*Problem statement*
Extract the entries in their exact form.
### Supplied data ###
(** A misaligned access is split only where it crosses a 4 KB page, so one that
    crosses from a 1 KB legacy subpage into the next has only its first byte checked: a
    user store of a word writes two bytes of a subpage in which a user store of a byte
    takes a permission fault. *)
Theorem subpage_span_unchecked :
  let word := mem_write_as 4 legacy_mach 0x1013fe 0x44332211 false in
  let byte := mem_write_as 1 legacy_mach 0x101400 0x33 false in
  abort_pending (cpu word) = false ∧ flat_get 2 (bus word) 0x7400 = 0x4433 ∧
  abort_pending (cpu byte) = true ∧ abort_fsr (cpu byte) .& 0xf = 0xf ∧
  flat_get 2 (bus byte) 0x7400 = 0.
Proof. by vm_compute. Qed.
###
*Solution to the problem*
(** A misaligned access is split only where it crosses a 4 KB page, so one that
    crosses from a 1 KB legacy subpage into the next has only its first byte checked: a
    user store of a word writes two bytes of a subpage in which a user store of a byte
    takes a permission fault. *)
Theorem subpage_span_unchecked :
  let word := mem_write_as 4 legacy_mach 0x1013fe 0x44332211 false in
  let byte := mem_write_as 1 legacy_mach 0x101400 0x33 false in
  abort_pending (cpu word) = false ∧ flat_get 2 (bus word) 0x7400 = 0x4433 ∧
  abort_pending (cpu byte) = true ∧ abort_fsr (cpu byte) .& 0xf = 0xf ∧
  flat_get 2 (bus byte) 0x7400 = 0.
Proof. by vm_compute. Qed.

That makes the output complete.